In music, this position appears at first sight to be reversed; for Mr. Browning rejects the dramatic theory which would convert it into a direct expression of human thought. Here, however, the poet in him comes into play. He leaves the plastic arts to express what may be both felt and thought; and calls on music to express what may be felt but not thought. In this sense he accepts it as an independent science subject to its own ideals and to its own laws. But this only means that, in his opinion, the relation of music to human life is different from that of plastic art: the one revealing the unknown, while the other embodies what is known.

"OLD PICTURES IN FLORENCE" is a fanciful monologue, spoken as by one who is looking down upon Florence, through her magical atmosphere, from a villa on the neighbouring heights. The sight of her Campanile brings Giotto to his mind; and with Giotto comes a vision of all the dead Old Masters who mingle in spirit with her living men. He sees them each haunting the scene of his former labours in church or chapter-room, cloister or crypt; and he sees them grieving over the decay of their works, as these fade and moulder under the hand of time. He is also conscious that they do not grieve for themselves. Earthly praise or neglect cannot touch them more. But they have had a lesson to teach; and so long as the world has not learnt the lesson, their souls may not rest in heaven.

"Greek art had _its_ lesson to teach, and it taught it. It reasserted the dignity of the human form. It re-stated _the truth_ of the soul which informs the body, and the body which expresses it. Men saw in its creations their own qualities carried to perfection, and were content to know that such perfection was possible, and to renounce the hope of attaining it. In this experience the first stage was progress; the second was stagnation. Progress began again, when men looked on these images of themselves and said: "we are not inferior to these. We are greater than they. For what has come to perfection perishes, and we are imperfect because eternity is before us; because we were made to _grow_." The soul which has eternity within its grasp cannot express itself in a single glance; nor can its consciousness be petrified into an unchanging sorrow or joy. The painters who set aside Greek art undertook to vindicate the activity of the soul. They made its hopes and fears shine through the flesh, though the flesh they shone through were frayed and torn by the process. This was the work which they had to do; and which remains undone, while men speak of them as "Old Master" this, and "Early" the other, and do not dream that "Old" and "New" are fellows: "that all are links in the chain of the one progressive art life; the one spiritual revelation."

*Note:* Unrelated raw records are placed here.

(* ===== verification/Inventory.v ===== *)
(** * The inventory of a transaction

    Models the comparisons of [internal/agent/recovery.go] and
    [internal/agent/apply_transaction.go] between the containers and overlays
    a generation should have and the ones the node observes: what a commit
    expects, what it may merge, and when two inventories agree. The final
    specification hash of a device and the overlay inventory the deploy
    engine derives from a topology are arguments. *)

From stdpp Require Import base gmap strings list sorting fin_maps.
From Stdlib Require Import ZArith Lia.
From S2P Require Import Prelude Model Coordination Transactions.

Open Scope Z_scope.

Definition overlayInventorySchema : Z := 3.

(** [bindingVNIs]. *)
Definition bindingVNIs (bindings : list LogicalBinding) : list Z :=
  sortInts (dedup (List.filter (fun v => negb (v =? 0)) (map lbVNI bindings))).

(** ** Sorting by name *)

Definition byName (a b : transactionContainer) : Prop := String.le (tcName a) (tcName b).
#[export] Instance byName_dec : RelDecision byName := fun a b => decide (String.le _ _).
Definition sortContainers (l : list transactionContainer) : list transactionContainer :=
  merge_sort byName l.

(** The order of [nonLegacyTrunks]. *)
Definition trunkLess (a b : PhysicalTrunk) : bool :=
  if decide (ptNodeA a = ptNodeA b) then
    if decide (ptNodeB a = ptNodeB b) then String.ltb (ptVxlan a) (ptVxlan b)
    else String.ltb (ptNodeB a) (ptNodeB b)
  else String.ltb (ptNodeA a) (ptNodeA b).
Definition trunkLe (a b : PhysicalTrunk) : Prop := trunkLess b a = false.
#[export] Instance trunkLe_dec : RelDecision trunkLe := fun a b => decide (trunkLess b a = false).
Definition nonLegacyTrunks (l : list PhysicalTrunk) : list PhysicalTrunk :=
  merge_sort trunkLe (List.filter (fun t => negb (ptLegacy t)) l).

(** ** When an observed inventory is the wanted one *)

Definition sameObject (a b : transactionContainer) : bool :=
  bool_decide (tcName a = tcName b) && bool_decide (tcDeviceID a = tcDeviceID b)
  && bool_decide (tcSpec a = tcSpec b).

(** One turn of the loop of [inventoryMatches]: an unlabelled object on
    either side is accepted, a wanted running service must be joinable. *)
Definition containerMatches (a b : transactionContainer) : bool :=
  sameObject a b
  && (bool_decide (tcGeneration a = tcGeneration b)
      || bool_decide (tcGeneration a = "") || bool_decide (tcGeneration b = ""))
  && (negb (bool_decide (tcState a = StateRunning)) || Joinable (tcState b)).

Definition sameBinding (a b : LogicalBinding) : bool :=
  (lbVNI a =? lbVNI b) && (lbVLAN a =? lbVLAN b) && bool_decide (lbPeer a = lbPeer b)
  && (lbMTU a =? lbMTU b) && (lbPort a =? lbPort b) && bool_decide (lbNodeA a = lbNodeA b)
  && bool_decide (lbNodeB a = lbNodeB b).
Definition sameTrunk (a b : PhysicalTrunk) : bool :=
  bool_decide (ptNodeA a = ptNodeA b) && bool_decide (ptNodeB a = ptNodeB b)
  && (ptMTU a =? ptMTU b) && (ptPort a =? ptPort b).

(** [for i := range want { ... want[i], got[i] ... }] after the lengths have
    been compared. *)
Fixpoint pairwise {A} (p : A -> A -> bool) (want got : list A) : bool :=
  match want, got with
  | a :: want, b :: got => p a b && pairwise p want got
  | _, _ => true
  end.

Definition overlayInventoryMatches (want got : transactionInventory) : result err unit :=
  let lw := invLogicalBindings want in let lg := invLogicalBindings got in
  if negb (Nat.eqb (length lw) (length lg)) then Err (EHost "logical bindings")
  else if negb (pairwise sameBinding lw lg) then Err (EHost "logical binding")
  else
    let tw := nonLegacyTrunks (invPhysicalTrunks want) in
    let tg := nonLegacyTrunks (invPhysicalTrunks got) in
    if negb (Nat.eqb (length tw) (length tg)) then Err (EHost "physical trunks")
    else if negb (pairwise sameTrunk tw tg) then Err (EHost "physical trunk")
    else Ok tt.

Definition inventoryMatches (want got : transactionInventory) : result err unit :=
  if negb (Nat.eqb (length (invContainers want)) (length (invContainers got)))
  then Err (EHost "containers")
  else if negb (pairwise containerMatches (invContainers want) (invContainers got))
  then Err (EHost "container")
  else if (overlayInventorySchema <=? invSchema want) && (overlayInventorySchema <=? invSchema got)
  then overlayInventoryMatches want got
  else if negb (Nat.eqb (length (invVNIs want)) (length (invVNIs got))) then Err (EHost "overlays")
  else if negb (pairwise Z.eqb (invVNIs want) (invVNIs got)) then Err (EHost "VNI")
  else Ok tt.

Definition inventoryMatchesCommitted (want got : transactionInventory) : result err unit :=
  match inventoryMatches want got with
  | Err e => Err e
  | Ok _ =>
      if pairwise (fun a b => bool_decide (tcGeneration a = tcGeneration b))
           (invContainers want) (invContainers got)
      then Ok tt else Err (EHost "object generation")
  end.

(** ** What a generation should have on a node *)

(** A map built by a loop over a slice: the last entry of a key wins. *)
Definition byDevice (l : list transactionContainer) : gmap string transactionContainer :=
  fold_left (fun m c => <[tcDeviceID c := c]> m) l ∅.

(** [expectedTransactionInventory]; [spec] is [deploy.SpecHash]. *)
Definition expectedTransactionInventory (spec : Device -> string) (top : Topology)
    (node generation : string) (now : Time) : transactionInventory :=
  mkInventory 0 (topHash top) generation
    (sortContainers (map (fun d =>
       mkTxContainer (devContainer d) (devID d) (spec d) generation StateRunning)
       (DevicesOnNode top node)))
    (sortInts (overlayVNIsOnNode top node)) [] [] now false [] [].

(** [expectedObjectGeneration]: the label an object of the committed
    generation must carry. *)
Definition expectedObjectGeneration (tx : applyTransaction) (deviceID name spec : string)
    (prestate observed : gmap string transactionContainer) : result err string :=
  let exact (m : gmap string transactionContainer) :=
    match m !! deviceID with
    | Some c => if bool_decide (tcName c = name) && bool_decide (tcSpec c = spec)
                then Some (tcGeneration c) else None
    | None => None
    end in
  if bool_decide (deviceID ∈ txTouched (txEvid tx)) then Ok (tGeneration tx)
  else if txTouchedKnown (txEvid tx) then
    match prestate !! deviceID with
    | None => Err (EHost "not in pre-state and not marked recreated")
    | Some before =>
        if negb (bool_decide (tcName before = name)) || negb (bool_decide (tcSpec before = spec))
        then Err (EHost "changed runtime identity without being marked recreated")
        else Ok (tcGeneration before)
    end
  else match exact observed with
       | Some g => Ok g
       | None => match exact prestate with Some g => Ok g | None => Ok (tGeneration tx) end
       end.

(** [preserveLegacyTrunkPort]: a live carrier on the standard port keeps it. *)
Definition VXLANPort : Z := 4789.
Definition legacyPort (t : PhysicalTrunk) (actual : PhysicalTrunk) : bool :=
  negb (ptLegacy actual) && bool_decide (ptNodeA actual = ptNodeA t)
  && bool_decide (ptNodeB actual = ptNodeB t) && (ptPort actual =? VXLANPort)
  && (ptMTU actual =? ptMTU t).
Definition keepPort (observed : list PhysicalTrunk) (t : PhysicalTrunk) : PhysicalTrunk :=
  if existsb (legacyPort t) observed
  then mkTrunk (ptBridge t) (ptVxlan t) (ptMTU t) VXLANPort (ptNodeA t) (ptNodeB t) (ptLegacy t)
  else t.
Definition keepBindingPort (observed expected : list PhysicalTrunk) (b : LogicalBinding)
    : LogicalBinding :=
  if existsb (fun t => bool_decide (lbNodeA b = ptNodeA t) && bool_decide (lbNodeB b = ptNodeB t)
                       && existsb (legacyPort t) observed) expected
  then mkBinding (lbVNI b) (lbVLAN b) (lbPeer b) (lbMTU b) VXLANPort (lbNodeA b) (lbNodeB b) true
  else b.
Definition preserveLegacyTrunkPort (expected : list LogicalBinding * list PhysicalTrunk)
    (observed : transactionInventory) : list LogicalBinding * list PhysicalTrunk :=
  if invSchema observed <? overlayInventorySchema then expected
  else (map (keepBindingPort (invPhysicalTrunks observed) expected.2) expected.1,
        map (keepPort (invPhysicalTrunks observed)) expected.2).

The speaker now relapses into the playful mood which his more serious reflections have scarcely interrupted. He thinks of the removable paintings which lie hidden in cloister or church, and which a sympathizing purchaser might rescue from decay; and he reproaches those melancholy ghosts for not guiding such purchasers to them. He, for instance, does not aspire to the works of the very great; but a number of lesser lights, whose name and quality he recites, might, he thinks, have lent themselves to the fulfilment of his artistic desires;[64] and he declares himself particularly hurt by the conduct of his old friend Giotto, who has allowed some picture he had been hunting through every church in Florence to fall into other hands. He concludes with an invocation to a future time when the Grand Duke will have been pitched across the Alps, when art and the Republic will revive together, and when Giotto's Campanile will be completed--which glorious consummation, though he may not live to see, he considers himself the first to predict.